At America's top schools, graduates leave without reading our most basic writings on the purpose of constitutional self-government.
By PETER BERKOWITZ
It would be difficult to overstate the significance of The Federalist for understanding the principles of American government and the challenges that liberal democracies confront early in the second decade of the 21st century. Yet despite the lip service they pay to liberal education, our leading universities can't be bothered to require students to study The Federalist—or, worse, they oppose such requirements on moral, political or pedagogical grounds. Small wonder it took so long for progressives to realize that arguments about the constitutionality of ObamaCare are indeed serious.
The masterpiece of American political thought originated as a series of newspaper articles published under the pseudonym Publius in New York between October 1787 and August 1788 by framers Alexander Hamilton, John Jay and James Madison. The aim was to make the case for ratification of the new constitution, which had been agreed to in September 1787 by delegates to the federal convention meeting in Philadelphia over four months of remarkable discussion, debate and deliberation about self-government.
By the end of 1788, a total of 85 essays had been gathered in two volumes under the title The Federalist. Written at a brisk clip and with the crucial vote in New York hanging in the balance, the essays formed a treatise on constitutional self-government for the ages.
The Federalist deals with the reasons
for preserving the union, the inefficacy of the existing federal
government under the Articles of Confederation, and the conformity of
the new constitution to the principles of liberty and consent. It covers
war and peace, foreign affairs, commerce, taxation, federalism and the
separation of powers. It provides a detailed examination of the chief
features of the legislative, executive and judicial branches. It
advances its case by restatement and refutation of the leading
criticisms of the new constitution. It displays a level of learning,
political acumen and public-spiritedness to which contemporary scholars,
journalists and politicians can but aspire. And to this day it stands
as an unsurpassed source of insight into the Constitution's text,
structure and purposes.
At Harvard, at least, all
undergraduate political-science majors will receive perfunctory exposure
to a few Federalist essays in a mandatory course their sophomore year.
But at Yale, Princeton, Stanford and Berkeley, political-science majors
can receive their degrees without encountering the single surest
analysis of the problems that the Constitution was intended to solve and
the manner in which it was intended to operate.Most astonishing and most revealing is the neglect of The Federalist by graduate schools and law schools. The political science departments at Harvard, Yale, Princeton, Stanford and Berkeley—which set the tone for higher education throughout the nation and train many of the next generation's professors—do not require candidates for the Ph.D. to study The Federalist. And these universities' law schools (Princeton has no law school), which produce many of the nation's leading members of the bar and bench, do not require their students to read, let alone master, The Federalist's major ideas and main lines of thought.

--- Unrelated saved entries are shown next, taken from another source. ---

Definition CreateNat (ev : Event) : M World (Event * option error) :=
  let svc := ec2_New ev in
  resp <- remote CAllocateAddress (AllocateAddress ec2 svc) ;;
  match resp with
  | inr e => ret (ev, Some e)
  | inl addr =>
      id <- deref (AllocationId addr) ;;
      ip <- deref (PublicIp addr) ;;
      let ev := set_Allocation id ip ev in
      ' (igw, err) <- createInternetGateway svc (VPCID ev) ;;
      let ev := set_InternetGatewayID igw ev in
      match err with
      | Some e => ret (ev, Some e)
      | None =>
          gwresp <- remote (CCreateNatGateway (NatGatewayAllocationID ev) (PublicNetworkAWSID ev))
                      (CreateNatGateway ec2 svc (NatGatewayAllocationID ev) (PublicNetworkAWSID ev)) ;;
          match gwresp with
          | inr e => ret (ev, Some e)
          | inl gw =>
              let ev := set_NatGatewayAWSID (NatGatewayId gw) ev in
              err <- remote (CWaitUntilNatGatewayAvailable (NatGatewayId gw))
                       (WaitUntilNatGatewayAvailable ec2 svc (NatGatewayId gw)) ;;
              match err with
              | Some e => ret (ev, Some e)
              | None =>
                  err <- for_range (RoutedNetworkAWSIDs ev)
                           (CreateNat_subnet svc (VPCID ev) (NatGatewayId gw)) ;;
                  ret (ev, err)
              end
          end
      end
  end.

(** the body of the loop of [UpdateNat]; [continue] ends it with no error *)
Definition UpdateNat_subnet (svc : Config) (vpc gwID networkID : string)
  : M World (option error) :=
  ' (rt, err) <- createRouteTable svc vpc networkID ;;
  match err with
  | Some e => ret (Some e)
  | None =>
      configured <- routeTableIsConfigured rt gwID ;;
      if configured then ret None
      else createNatGatewayRoutes svc rt gwID
  end.

Definition UpdateNat (ev : Event) : M World (Event * option error) :=
  let svc := ec2_New ev in
  err <- for_range (RoutedNetworkAWSIDs ev)
           (UpdateNat_subnet svc (VPCID ev) (NatGatewayAWSID ev)) ;;
  ret (ev, err).

(** [for isNatGatewayDeleted(svc, id) == false { time.Sleep(time.Second * 3) }];
    the source loop is unbounded, [fuel] bounds the polls of a run *)
Fixpoint DeleteNat_wait (fuel : nat) (svc : Config) (id : string) : M World unit :=
  match fuel with
  | O => out_of_fuel
  | S fuel' =>
      deleted <- isNatGatewayDeleted svc id ;;
      if deleted then ret tt
      else emit (CSleep (time_Second * 3)) ;;; DeleteNat_wait fuel' svc id
  end.

Definition DeleteNat (fuel : nat) (ev : Event) : M World (Event * option error) :=
  let svc := ec2_New ev in
  err <- remote (CDeleteNatGateway (NatGatewayAWSID ev))
           (DeleteNatGateway ec2 svc (NatGatewayAWSID ev)) ;;
  match err with
  | Some e => ret (ev, Some e)
  | None =>
      DeleteNat_wait fuel svc (NatGatewayAWSID ev) ;;;
      ret (ev, None)
  end.

(** *** main.go: the handler *)

(** [switch parts[1] { case "create": ..; case "update": ..; case "delete": }]
    with [err] nil before it.  The call of the delete case is commented
    out in the source ([//err = deleteNat(&n)]): that case, like a subject
    of no case, leaves [err] nil. *)
Definition switch_action (part : string) (n : Event) : M World (Event * option error) :=
  if part =? "create" then CreateNat n
  else if part =? "update" then UpdateNat n
  else if part =? "delete" then ret (n, None)
  else ret (n, None).

Definition eventHandler (m : Msg) : M World unit :=
  ' (n, err) <- Process Event_zero (Subject m) (Data m) ;;
  match err with
  | Some _ => ret tt
  | None =>
      match Validate n (Subject m) with
      | Some e => Error n e ;;; ret tt
      | None =>
          part <- index1 (strings_Split_dot (Subject m)) ;;
          ' (n, err) <- switch_action part n ;;
          match err with
          | Some e => Error n e ;;; ret tt
          | None => Complete n ;;; ret tt
          end
      end
  end.

(** *** event.go, second declaration: the workflows as methods

    The file declares the workflows a second time, as methods of [*Event]
    that read the VPC and the NAT gateway from the receiver. *)

Definition Event_createInternetGateway (ev : Event) (svc : Config) :=
  createInternetGateway svc (VPCID ev).

Definition Event_createRouteTable (ev : Event) (svc : Config) (subnet : string) :=
  createRouteTable svc (VPCID ev) subnet.

Definition Event_Create_subnet (ev : Event) (svc : Config) (gwID networkID : string)
  : M World (option error) :=
  ' (rt, err) <- Event_createRouteTable ev svc networkID ;;
  match err with
  | Some e => ret (Some e)
  | None => createNatGatewayRoutes svc rt gwID
  end.

Definition Event_Create (ev : Event) : M World (Event * option error) :=
  let svc := ec2_New ev in
  resp <- remote CAllocateAddress (AllocateAddress ec2 svc) ;;
  match resp with
  | inr e => ret (ev, Some e)
  | inl addr =>
      id <- deref (AllocationId addr) ;;
      ip <- deref (PublicIp addr) ;;
      let ev := set_Allocation id ip ev in
      ' (igw, err) <- Event_createInternetGateway ev svc ;;
      let ev := set_InternetGatewayID igw ev in
      match err with
      | Some e => ret (ev, Some e)
      | None =>
          gwresp <- remote (CCreateNatGateway (NatGatewayAllocationID ev) (PublicNetworkAWSID ev))
                      (CreateNatGateway ec2 svc (NatGatewayAllocationID ev) (PublicNetworkAWSID ev)) ;;
          match gwresp with
          | inr e => ret (ev, Some e)
          | inl gw =>
              let ev := set_NatGatewayAWSID (NatGatewayId gw) ev in
              err <- remote (CWaitUntilNatGatewayAvailable (NatGatewayId gw))
                       (WaitUntilNatGatewayAvailable ec2 svc (NatGatewayId gw)) ;;
              match err with
              | Some e => ret (ev, Some e)
              | None =>
                  err <- for_range (RoutedNetworkAWSIDs ev)
                           (Event_Create_subnet ev svc (NatGatewayId gw)) ;;
                  ret (ev, err)
              end
          end
      end
  end.

Definition Event_Delete (fuel : nat) (ev : Event) : M World (Event * option error) :=
  let svc := ec2_New ev in
  err <- remote (CDeleteNatGateway (NatGatewayAWSID ev))
           (DeleteNatGateway ec2 svc (NatGatewayAWSID ev)) ;;
  match err with
  | Some e => ret (ev, Some e)
  | None =>
      DeleteNat_wait fuel svc (NatGatewayAWSID ev) ;;;
      ret (ev, None)
  end.

End Connector.

(** ** Shapes of call sequences *)

Definition prefix_of (t full : list Call) : Prop :=
  exists rest, full = t ++ rest.

(** resolve-or-create of the internet gateway of [vpc] *)
Inductive igw_calls (vpc : string) : list Call -> Prop :=
| igw_reused :
    igw_calls vpc [CDescribeInternetGateways vpc]
| igw_created (igw : string) :
    igw_calls vpc [CDescribeInternetGateways vpc;
                   CCreateInternetGateway;
                   CAttachInternetGateway igw vpc].

(** resolve-or-create of the route table of [subnet], then its default route *)
Inductive subnet_calls (vpc gw subnet : string) : list Call -> Prop :=
| subnet_table_reused (rt : string) :
    subnet_calls vpc gw subnet
      [CDescribeRouteTables subnet;
       CCreateRoute rt "0.0.0.0/0" gw]
| subnet_table_created (rt : string) :
    subnet_calls vpc gw subnet
      [CDescribeRouteTables subnet;
       CCreateRouteTable vpc;
       CAssociateRouteTable rt subnet;
       CCreateRoute rt "0.0.0.0/0" gw].

(** a whole create workflow for [ev], subnet by subnet in the order of
    [RoutedNetworkAWSIDs] *)
Definition create_calls (ev : Event) (t : list Call) : Prop :=
  exists alloc gw igw groups,
    igw_calls (VPCID ev) igw /\
    Forall2 (subnet_calls (VPCID ev) gw) (RoutedNetworkAWSIDs ev) groups /\
    t = [CAllocateAddress] ++ igw
        ++ [CCreateNatGateway alloc (PublicNetworkAWSID ev);
            CWaitUntilNatGatewayAvailable gw]
        ++ concat groups.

Of course, The Federalist is not prohibited reading, so graduates of our leading universities might be reading it on their own. The bigger problem is that the progressive ideology that dominates our universities teaches that The Federalist, like all books written before the day before yesterday, is antiquated and irrelevant.
Particularly in the aftermath of the New Deal, according to the
progressive conceit, understanding America's founding and the framing of
the Constitution are as useful to dealing with contemporary challenges
of government as understanding the horse-and-buggy is to dealing with
contemporary challenges of transportation. Instead, meeting today's
needs requires recognizing that ours is a living constitution that grows
and develops with society's evolving norms and exigencies.
Then there's scientism, or enthrallment to method, which collaborates
with progressive ideology to marginalize The Federalist, along with
much of the best that has been thought and said in the West. Political
science has corrupted a laudable commitment to the systematic study of
politics by transforming it into a crusading devotion to the refinement
of method for method's sake. In the misguided quest to mold political
science to the shape of the natural sciences, many scholars disdainfully
dismiss The Federalist—indeed, all works of ideas—as mere journalism or
literary studies which, lacking scientific rigor, can't yield genuine
knowledge.
And thus so many of our leading
opinion formers and policy makers seem to come unhinged when they
encounter constitutional arguments apparently foreign to them but
well-rooted in constitutional text, structure and history. These include
arguments about, say, the unitary executive; or the priority of
protecting political speech of all sorts; or the imperative to
articulate a principle that keeps the Constitution's commerce clause
from becoming the vehicle by which a federal government—whose powers, as
Madison put it in Federalist 45, are "few and defined"—is remade into
one of limitless unenumerated powers.
By robbing students of the chance to acquire a truly liberal
education, our universities also deprive the nation of a citizenry
well-acquainted with our Constitution's enduring principles.